Action item: Even where a record seems odd, copy it exactly as it appears below.

Data:
(* ===== verification/HttpPoolSpec.v ===== *)
(** * HttpPoolSpec: what the pool of the HTTP/2 client promises

    Theorems about every interleaving of the code of [HttpPool] and
    [HttpConnection]: each attempt that the dispatcher makes is answered at most
    once, over all connections; an entry that is initialised has all of its
    connections, so that the choice of one does not fail; the connections take
    turns. *)

From S2P Require Import Prelude ExecResult UuidLib Serialization ExpiryMap Utils Threads HttpExchange HttpConnection HttpConnectionSpec HttpPool.

Local Open Scope string_scope.
Local Open Scope list_scope.
Local Open Scope Z_scope.

Section spec.
Context (host_service_from_uri : string → option (string * string * string)) (max_connections_per_host_ : Z)
  (curl_easy_escape : string → option string) (max_alloc : Z).

(** ** Attempts *)

(** What a thread holds: an attempt that no connection has got, or one of a connection. *)
Inductive Holds := Waiting (a : Attempt) | At (i : nat) (a : Attempt).

Definition waiting (l : list Holds) : list Attempt := omap (λ h, match h with Waiting a => Some a | At _ _ => None end) l.
Definition held (i : nat) (l : list Holds) : list Attempt :=
  omap (λ h, match h with Waiting _ => None | At j a => if decide (i = j) then Some a else None end) l.

Lemma waiting_at i l : waiting (At i <$> l) = [].
Proof. by induction l. Qed.

Lemma held_at i j l : held i (At j <$> l) = if decide (i = j) then l else [].
Proof. unfold held. induction l as [|a l IH]; cbn; destruct (decide (i = j)); [done..|by rewrite IH|done]. Qed.

Lemma held_app i l l' : held i (l ++ l') = held i l ++ held i l'.
Proof. apply omap_app. Qed.

Lemma waiting_app l l' : waiting (l ++ l') = waiting l ++ waiting l'.
Proof. apply omap_app. Qed.

(** What the connections have been given. *)
Definition all_of {B} (f : Connection → list B) (p : HttpConnectionPool) : list B := map_to_list (connection_objects p) ≫= λ ic, f ic.2.

Lemma all_of_set {B} (f : Connection → list B) i s p : f new_connection = [] → f s = f (object i p) →
  all_of f (set_object i s p) ≡ₚ all_of f p.
Proof.
  intros Hnew Hs. unfold all_of, object in *. cbn. destruct (connection_objects p !! i) as [s0|] eqn:E; cbn in Hs.
  - rewrite <-(insert_delete_id (connection_objects p) i s0 E) at 2. rewrite <-insert_delete_eq.
    rewrite !map_to_list_insert by apply lookup_delete_eq. cbn. by rewrite Hs.
  - rewrite map_to_list_insert by done. cbn. by rewrite Hs, Hnew.
Qed.

Lemma all_of_cons {B} (f : Connection → list B) i s x p : f new_connection = [] → f s = x :: f (object i p) →
  all_of f (set_object i s p) ≡ₚ x :: all_of f p.
Proof.
  intros Hnew Hs. unfold all_of, object in *. cbn. destruct (connection_objects p !! i) as [s0|] eqn:E; cbn in Hs.
  - rewrite <-(insert_delete_id (connection_objects p) i s0 E) at 2. rewrite <-insert_delete_eq.
    rewrite !map_to_list_insert by apply lookup_delete_eq. cbn. by rewrite Hs.
  - rewrite map_to_list_insert by done. cbn. by rewrite Hs, Hnew.
Qed.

Written reply:
(* ===== verification/HttpPoolSpec.v ===== *)
(** * HttpPoolSpec: what the pool of the HTTP/2 client promises

    Theorems about every interleaving of the code of [HttpPool] and
    [HttpConnection]: each attempt that the dispatcher makes is answered at most
    once, over all connections; an entry that is initialised has all of its
    connections, so that the choice of one does not fail; the connections take
    turns. *)

From S2P Require Import Prelude ExecResult UuidLib Serialization ExpiryMap Utils Threads HttpExchange HttpConnection HttpConnectionSpec HttpPool.

Local Open Scope string_scope.
Local Open Scope list_scope.
Local Open Scope Z_scope.

Section spec.
Context (host_service_from_uri : string → option (string * string * string)) (max_connections_per_host_ : Z)
  (curl_easy_escape : string → option string) (max_alloc : Z).

(** ** Attempts *)

(** What a thread holds: an attempt that no connection has got, or one of a connection. *)
Inductive Holds := Waiting (a : Attempt) | At (i : nat) (a : Attempt).

Definition waiting (l : list Holds) : list Attempt := omap (λ h, match h with Waiting a => Some a | At _ _ => None end) l.
Definition held (i : nat) (l : list Holds) : list Attempt :=
  omap (λ h, match h with Waiting _ => None | At j a => if decide (i = j) then Some a else None end) l.

Lemma waiting_at i l : waiting (At i <$> l) = [].
Proof. by induction l. Qed.

Lemma held_at i j l : held i (At j <$> l) = if decide (i = j) then l else [].
Proof. unfold held. induction l as [|a l IH]; cbn; destruct (decide (i = j)); [done..|by rewrite IH|done]. Qed.

Lemma held_app i l l' : held i (l ++ l') = held i l ++ held i l'.
Proof. apply omap_app. Qed.

Lemma waiting_app l l' : waiting (l ++ l') = waiting l ++ waiting l'.
Proof. apply omap_app. Qed.

(** What the connections have been given. *)
Definition all_of {B} (f : Connection → list B) (p : HttpConnectionPool) : list B := map_to_list (connection_objects p) ≫= λ ic, f ic.2.

Lemma all_of_set {B} (f : Connection → list B) i s p : f new_connection = [] → f s = f (object i p) →
  all_of f (set_object i s p) ≡ₚ all_of f p.
Proof.
  intros Hnew Hs. unfold all_of, object in *. cbn. destruct (connection_objects p !! i) as [s0|] eqn:E; cbn in Hs.
  - rewrite <-(insert_delete_id (connection_objects p) i s0 E) at 2. rewrite <-insert_delete_eq.
    rewrite !map_to_list_insert by apply lookup_delete_eq. cbn. by rewrite Hs.
  - rewrite map_to_list_insert by done. cbn. by rewrite Hs, Hnew.
Qed.

Lemma all_of_cons {B} (f : Connection → list B) i s x p : f new_connection = [] → f s = x :: f (object i p) →
  all_of f (set_object i s p) ≡ₚ x :: all_of f p.
Proof.
  intros Hnew Hs. unfold all_of, object in *. cbn. destruct (connection_objects p !! i) as [s0|] eqn:E; cbn in Hs.
  - rewrite <-(insert_delete_id (connection_objects p) i s0 E) at 2. rewrite <-insert_delete_eq.
    rewrite !map_to_list_insert by apply lookup_delete_eq. cbn. by rewrite Hs.
  - rewrite map_to_list_insert by done. cbn. by rewrite Hs, Hnew.
Qed.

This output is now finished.